Oona and Anders go for a walk. Oona talks about the hoarding her mother has been engaging in and suggests that maybe he should stockpile too, in case of disruptions. Anders says he hopes it will all blow over, but he doesn’t know. They walk by a stream that brings back pleasant memories of being young. Anders says he no longer knows if he is the same person under the changed appearance. He also comments on how he has been thinking about engaging more with the dark-skinned cleaning guy at the gym, who he has always kept at a polite arm’s-length distance; he feels the man may be able “to tell [him] a few things” that Anders could stand to learn.

Coinciding with flare-ups of violence in town, pale-skinned militants appear on the streets. They are dressed like hunters or soldiers, always visibly armed. The police make no real effort to stop them. Oona stops biking and starts driving instead, frightened of the militants. Oona’s mother is on a jolly high though, less worried and more optimistic.

Anders goes out to visit his father on a chilly day. He hasn’t been threatened yet, but he conceals himself nonetheless, wearing a hoodie, gloves, and sunglasses. His father, who has become more physically broken-looking, gives Anders cash, supplies, and a rifle and shells, insisting he take them. He waits until Anders stops resisting and accepts the situation for what it is.

At home, Anders wonders if the rifle makes him safer. He suspects that it is better to be non-confrontational, and that being armed would put him in greater danger if people came for him. Anders sits thinking about how he will lose his father soon, the inevitability coming up quickly. He is relieved when Oona arrives. Oona feels a difference in herself, no longer resistant to Anders. They talk and kiss and have sex, slowly and languidly.

Analysis

As reputable news sources report on more people undergoing the same transformation, Anders is emboldened to leave his house and attempt to resume life as normal. Hamid builds on the themes of white privilege and racial prejudice with Anders’s boss’s crass and insensitive comment that he would have committed suicide if he’d been in Anders’s place. With this statement, Anders’s boss suggests that, in their implicitly white-supremacist country, is better to be dead than brown.

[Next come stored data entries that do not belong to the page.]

Lemma planner_reach_wf p0 p : wf p0 → rtc step p0 p → wf p ∧ same_limits p0 p.
Proof.
  intros H0 Hrun. induction Hrun as [p|p1 p2 p3 Hs _ IH]; [done|].
  destruct (planner_step_wf p1 p2 H0 Hs) as [H1 Hl]. destruct (IH H1) as [H2 Hl2]. split; [done|by etrans].
Qed.
End Steps.
End Steps.
Lemma scan_waits t : t ≠ [] → find tag t = None → waits step hold good bad both t s.
Proof.
  intros Ht Hf. set (h := Reasoning._partial_suffix t tag). set (e := cut (length h) t).
  exists h, (passed e), s. split_and!; [by apply scan_parks|done|]. intros b o s2 Hr.
  destruct (tag_scan_app tag t b Htag Hf) as (Et & Efind & Eps & Ecut). fold h e in Et, Efind, Eps, Ecut.
  assert (Htb : t ++ b ≠ []) by (by destruct t).
  pose proof (Hstep (t ++ b)) as Hs. rewrite Efind in Hs. pose proof (Hstep (h ++ b)) as Hs'.
  destruct (find tag (h ++ b)) as [i|] eqn:Ei; cbn in Hs.
  - assert (Hhb : h ++ b ≠ []).
    { intros E. apply find_bound in Ei. rewrite E in Ei. destruct tag; [done|]. cbn in Ei. lia. }
    assert (Ehb : t ++ b = e ++ h ++ b) by (by rewrite app_assoc, <- Et).
    rewrite Ehb, take_app_add, <- Nat.add_assoc, drop_app_add, <- Ehb in Hs.
    destruct (runs_go_inv _ _ _ _ _ _ _ _ _ _ Hr Htb Hs) as (o0 & -> & H4).
    exists (out_app (found (take i (h ++ b))) o0). split; [by eapply runs_go|].
    by rewrite Hfound, out_app_assoc.
  - assert (Hftb : find tag (t ++ b) = None) by (by rewrite Efind).
    destruct (runs_fun _ _ _ _ _ _ _ _ _ Hr (scan_parks (t ++ b) Htb Hftb)) as [-> ->].
    rewrite Eps, Ecut. destruct (decide (h ++ b = [])) as [E|Hhb].
    + exists nothing. rewrite E. split; [|by rewrite app_nil_r, out_app_nil_r].
      change (Reasoning._partial_suffix [] tag) with (@nil Z). rewrite Hnil by done. constructor.
    + eexists. split; [by apply scan_parks|apply Hpassed].
Qed.

Lemma scan_forwards t i :
  t ≠ [] → find tag t = Some i → forwards step good bad measure t s.
Proof.
  intros Ht Hf. eapply forwards_front; [done|done|done|]. intros b. rewrite Hstep.
  rewrite (find_app _ _ b _ Hf). pose proof (find_bound _ _ _ Hf).
  by rewrite drop_app_le, take_app_le by lia.
Qed.

Lemma scan_phase t :
  t ≠ [] → forwards step good bad measure t s ∨ waits step hold good bad both t s.
Proof.
  intros Ht. destruct (find tag t) as [i|] eqn:Ef; [left|right].
  - by eapply scan_forwards.
  - by apply scan_waits.
Qed.
End Phases.
End Chunking.
(** An extend pass is laid out twice, on the host by list expansion and on
    the device by gathers; both give the same rows, and what [begin_extend]
    installs is what [plan_extend_rows] promised the upload, padding included. *)
Theorem extend_layout_twin manager slots starts ends s chunks
    (Hc : chunk_lens starts ends = Ok chunks) (Hl : length slots = length starts) :
  flatten_rows slots starts chunks = flatten_extend_rows slots starts chunks ∧
  ∀ n s', begin_extend manager slots starts ends s = Ok (n, s') →
    plan_extend_rows manager slots starts ends s = Ok (b_req_idx (atten s'), b_seq_len (atten s')) ∧
    n = length (b_req_idx (atten s')) ∧ b_seq_len_cpu (atten s') = Some (b_seq_len (atten s')).
Proof.
  destruct (chunk_lens_Ok _ _ _ Hc) as [Hle ->].
  assert (Htw : ∀ lens, length starts = length lens →
    flatten_rows slots starts lens = flatten_extend_rows slots starts lens)
    by (intros; by apply flatten_twin).
  split; [apply Htw; rewrite length_zip_with; lia|]. intros n s'. unfold begin_extend.
  rewrite Hc. cbn [mbind result_bind]. destruct (maximum ends) as [longest|] eqn:Em; [|done].
  cbn [mbind result_bind]. unfold rguard at 1. case_bool_decide; [|done]. cbn [mbind result_bind].
  rewrite Htw by (rewrite length_zip_with; lia).
  destruct (flatten_extend_rows _ _ _) as [[rs rl]|] eqn:Ef; [|done]. cbn [mbind result_bind].
  assert (Hp : plan_extend_rows manager slots starts ends s = Ok (pad_rows manager s longest rs rl)).
  { unfold plan_extend_rows. rewrite Hc. cbn [mbind result_bind]. rewrite Ef. cbn [mbind result_bind].
    destruct (filler_slot s) as [f|] eqn:Efl; [|by rewrite plan_pads by congruence].
    case_decide as Hd; [by rewrite Em|]. by rewrite plan_pads by done. }
  rewrite Hp. destruct (pad_rows manager s longest rs rl) as [ps pl]. cbn [mbind result_bind].
  destruct (last_rows s ps pl); [|done]. cbn [mbind result_bind]. by intros [= <- <-].
Qed.

(** ** The steady decode step *)

(** The operations of a pass on the batch; the captured graph sizes may change
    between passes, and grants are for the slots handed out. *)
Inductive pass : SlotBatch → SlotBatch → Prop :=
  | pass_write ws s s' :
      Forall (λ w, w.1.1.1 < num_slots s) ws → write_block_tables ws s = Ok s' → pass s s'
  | pass_prefill slots starts lens s s' : begin_prefill slots starts lens s = Ok s' → pass s s'
  | pass_extend manager slots starts lens s n s' :
      begin_extend manager slots starts lens s = Ok (n, s') → pass s s'
  | pass_decode manager slots lens s n s' :
      begin_decode manager slots lens s = Ok (n, s') → pass s s'
  | pass_reset s : pass s (reset s).

Lemma dcp_block_rows_inv b n r d rows :
  dcp_block_rows b n r d = Ok rows → length rows = n ∧
    ∀ o, o < n → rows !! o = Some (if decide (o mod d = r) then b * (n / d) + o / d else 0).
Proof.
  unfold dcp_block_rows, dcp_rows_per_block. intros E. inv_ok. subst.
  split; [by rewrite length_fmap, length_seq|]. intros o Ho.
  by rewrite list_lookup_fmap, lookup_seq_lt.
Qed.

Lemma init_ok total width m d r a s : init total width m d r a = Ok s → batch_ok s.
Proof.
  unfold init. cbv zeta. remember ((width + bs - 1) / bs) as tiles eqn:Htiles. intros (per & Hper & (t & Ht & [= <-])%bind_Ok)%bind_Ok.
  unfold dcp_rows_per_block in Hper. inv_ok.
  repeat match goal with H : bool_decide _ = true |- _ => apply bool_decide_eq_true in H end.
  split; cbn -[Nat.div]; [|split_and!; [lia|done|done]|done]. case_decide as Htot; inv_ok; subst t.
  2: apply Forall_replicate; by rewrite length_replicate.
  apply Forall_insert; [apply Forall_replicate; by rewrite length_replicate|].
  destruct (dcp_block_rows_inv _ _ _ _ _ ltac:(eassumption)) as (Hlen & _).
  rewrite length_take, (concat_fixed_length bs).
  - rewrite length_replicate. pose proof (Nat.div_mod_eq (width + bs - 1) bs).
    pose proof (Nat.mod_upper_bound (width + bs - 1) bs ltac:(unfold bs; lia)).
    unfold bs in *. lia.
  - by apply Forall_replicate.
Qed.
(* ===== verification/SchedulerPasses.v ===== *)
(** * The passes of a step

    [_prefill_work], [_decode_work] and the verification stretch turn a sound
    plan into inputs the executor must accept; what they promise of their rows
    is what the harvest later relies on. *)

From S2P Require Export SchedulerInv.

Module Passes.
Import Planner Inv Steps Sched SchedInv.

(** ** Slices *)

Lemma slice_le {A} (l : list A) a b : (0 ≤ a ≤ b)%Z → (Z.of_nat (length (Ngram.slice l a b)) ≤ b - a)%Z.
Proof.
  intros Hab. unfold Ngram.slice, Ngram.bound. rewrite length_take, length_drop.
  rewrite !(proj2 (Z.ltb_ge _ _)) by lia. lia.
Qed.

Lemma slice_elem {A} (l : list A) a b x : x ∈ Ngram.slice l a b → x ∈ l.
Proof. intros Hx. by eapply elem_drop, elem_take. Qed.

Lemma slice_length {A} (l : list A) a b :
  a ≤ b ≤ length l → length (Ngram.slice l (Z.of_nat a) (Z.of_nat b)) = b - a.
Proof. intros Hab. rewrite Ngram.slice_nat by done. rewrite length_take, length_drop. lia. Qed.

(** ** Concatenations row by row *)

Lemma length_concat {A} (ls : list (list A)) : length (concat ls) = sum_list (length <$> ls).
Proof. induction ls as [|l ls IH]; [done|]. cbn. by rewrite length_app, IH. Qed.

Lemma total_rows {A} (ls : list (list A)) (starts ends : list Z) :
  Forall2 (λ l ab, Z.of_nat (length l) = ab.2 - ab.1)%Z ls (zip starts ends) →
  length starts = length ends →
  Z.of_nat (length (concat ls)) = total (zip_with (λ a b, b - a)%Z starts ends).
Proof.
  revert starts ends. induction ls as [|l ls IH]; intros [|a starts] [|b ends] Hl Hlen; try done;
    inversion Hl as [|? ? ? ? Hab Hrest]; subst.
  cbn in *. rewrite length_app, Nat2Z.inj_add, Hab. f_equal. apply IH; [done|congruence].
Qed.

Lemma elem_of_enumerate {A} (l : list A) k x :
  (k, x) ∈ zip (seq 0 (length l)) l ↔ l !! k = Some x.
Proof.
  rewrite list_elem_of_lookup. split.
  - intros (i & (k' & x' & E & Hk & Hx)%lookup_zip_with_Some). injection E as <- <-.
    apply lookup_seq in Hk as [-> _]. exact Hx.
  - intros Hx. exists k. apply lookup_zip_with_Some. exists k, x. split_and!; [done| |done].
    apply lookup_seq. split; [done|]. by apply lookup_lt_Some in Hx.
Qed.

Lemma filter_tagged {A B} (f : A → B) (P : A * B → Prop) `{!∀ e, Decision (P e)} l :
  (filter P ((λ a, (a, f a)) <$> l)).*1 = filter (λ a, P (a, f a)) l.
Proof.
  induction l as [|a l IH]; [done|]. rewrite fmap_cons, !filter_cons.
  case_decide; [rewrite fmap_cons|]; by rewrite IH.
Qed.
(** ** What the device does *)

Class DeviceLaws (D Row LP : Type) `{!Device D Row LP} (seats context : nat) (resumes : bool) : Prop := {
  prefill_last_ok : ∀ i (d : D), fits seats context resumes i → kind i = PREFILL →
    returns (prefill_last i d) (λ '(rows, _), length rows = length (slots i));
  prefill_all_ok : ∀ i (d : D), fits seats context resumes i → kind i = PREFILL →
    returns (prefill_all i d) (λ '(grid, _), length grid = length (slots i) ∧
      ∀ line chunk, line ∈ grid → chunk ∈ chunk_lens i → (chunk ≤ Z.of_nat (length line))%Z);
  forward_rows_ok : ∀ i (d : D), fits seats context resumes i → kind i ≠ PREFILL →
    returns (forward_rows i d) (λ '(rows, _), length (tokens i) ≤ length rows);
  draw_ok : ∀ places params rows (d : D), length places = length params → length rows = length params →
    Forall (λ p, (∃ s, p.1 = Some s ∧ s < seats) ∧ (0 ≤ p.2 < Z.of_nat context)%Z) places →
    returns (draw places params rows d) (λ '(ids, _), length ids = length rows ∧ Forall Chain.is_token ids);
  best_token : ∀ row, Chain.is_token (best row);
}.

(** ** The shapes *)

Section Laws.
Context {D Row LP : Type} `{!Device D Row LP} (k c : nat) (resumes : bool) `{!DeviceLaws D Row LP k c resumes}.
Implicit Types (plan : ModelInput) (d : D).

Lemma rows_logprobs_Ok (rows : list Row) targets top :
  length targets = length rows → returns (rows_logprobs rows targets top) (λ l, length l = length rows).
Proof.
  intros Hl. unfold rows_logprobs. apply returns_guard; [apply bool_decide_eq_true; lia|].
  eapply returns_mono.
  - apply (returns_rmap _ (λ _ _, True)). intros [j l] Hj%elem_of_enumerate.
    destruct (lookup_lt_is_Some_2 targets j) as [t Ht]; [apply lookup_lt_Some in Hj; lia|].
    rewrite (item_Ok _ _ _ Ht). by apply returns_ret.
  - intros l Hf. apply Forall2_length in Hf. rewrite <- Hf, length_zip, length_seq. lia.
Qed.

Lemma to_records_Ok ks ids record :
  length ks ≤ length ids → (∀ j id top, j < length ks → ids !! j = Some id → returns (record j id top) (λ _ : LP, True)) →
  returns (_to_records ks ids record) (λ r, ∀ l, r = Some l → length l = length ks).
Proof.
  intros Hl Hrec. unfold _to_records. destruct (wants ks); [|by apply returns_ret]. cbn [negb].
  apply returns_bind. eapply returns_mono.
  - apply (returns_rmap _ (λ _ _, True)). intros [j [top|]] Hj%elem_of_enumerate; [|by apply returns_ret].
    apply lookup_lt_Some in Hj. destruct (lookup_lt_is_Some_2 ids j) as [id Hid]; [lia|].
    rewrite (item_Ok _ _ _ Hid). cbn [mbind result_bind]. step_with (Hrec j id top Hj Hid). intros l _.
    by apply returns_ret.
  - intros l Hf. apply returns_ret. intros ? [= <-]. apply Forall2_length in Hf.
    rewrite <- Hf, length_zip, length_seq. lia.
Qed.

Lemma pick_Ok {A} (logits : list A) rows total :
  (length rows = total → length logits = total) → Forall (λ j, j < length logits) rows →
  returns (_pick logits rows total) (λ r, match r with
    | Some picked => length picked = length rows ∧ rows ≠ []
    | None => rows = [] end).
Proof.
  intros Hall Hin. unfold _pick. case_decide; [by apply returns_ret|]. case_decide as Ht.
  { apply returns_ret. split; [rewrite Ht; auto|done]. }
  apply returns_bind. eapply returns_mono.
  - apply (returns_rmap _ (λ _ _, True)). intros j Hj. eapply Forall_forall in Hin; [|exact Hj].
    destruct (lookup_lt_is_Some_2 logits j Hin) as [x Hx]. rewrite (item_Ok _ _ _ Hx). by apply returns_ret.
  - intros l Hf. apply returns_ret. split; [|done]. symmetry. by eapply Forall2_length.
Qed.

In response to his boss’s crude pronouncement, Anders shrugs off the comment; after a week of being brown, Anders has realized the difference between his past and current selves is merely superficial. Nevertheless, Anders is conscious of how white people at his gym might be staring at him and judging him. With this heightened awareness of how he is perceived as different, he finds it impossible to behave with the naturalness he once unconsciously enjoyed as a member of the racial majority.

The theme of mortality arises with the narrator’s commentary on how changed people are killing themselves rather than living their lives with dark skin. Societal collapse returns as a theme when Anders notices the first signs of a dramatic change coming as people stop taking part in society to hide out in their homes. Oona’s mother is among the people who believe it is necessary to hoard supplies to prepare for the racial reckoning about to occur. While Oona usually dismisses her mother as an easily manipulated crackpot, she finds herself swept up in the widespread panic.

Although Anders hopes the paranoia will subside, the next sign of societal collapse is the formation of armed white militant groups who exercise influence on the town without interference from the police. As a young woman, Oona immediately perceives the militants to be a menacing force she does not trust. By contrast, Oona’s mother sees the same men as noble protectors of white people and culture. Having been manipulated into believing that her “kind” is being replaced because of a sinister plot, she is primed to excuse the violence of actually sinister people purportedly acting for her benefit.

The theme of mortality returns when Anders accepts a rifle from his father and is prompted to consider whether he would defend his life against militants, if it came to that. If anything, the fact of having a weapon might put Anders in greater danger because he is liable to provoke the militants’ fear. With this question put in Anders’s and the reader’s minds, Hamid sets the tone for the escalating violence of the winter.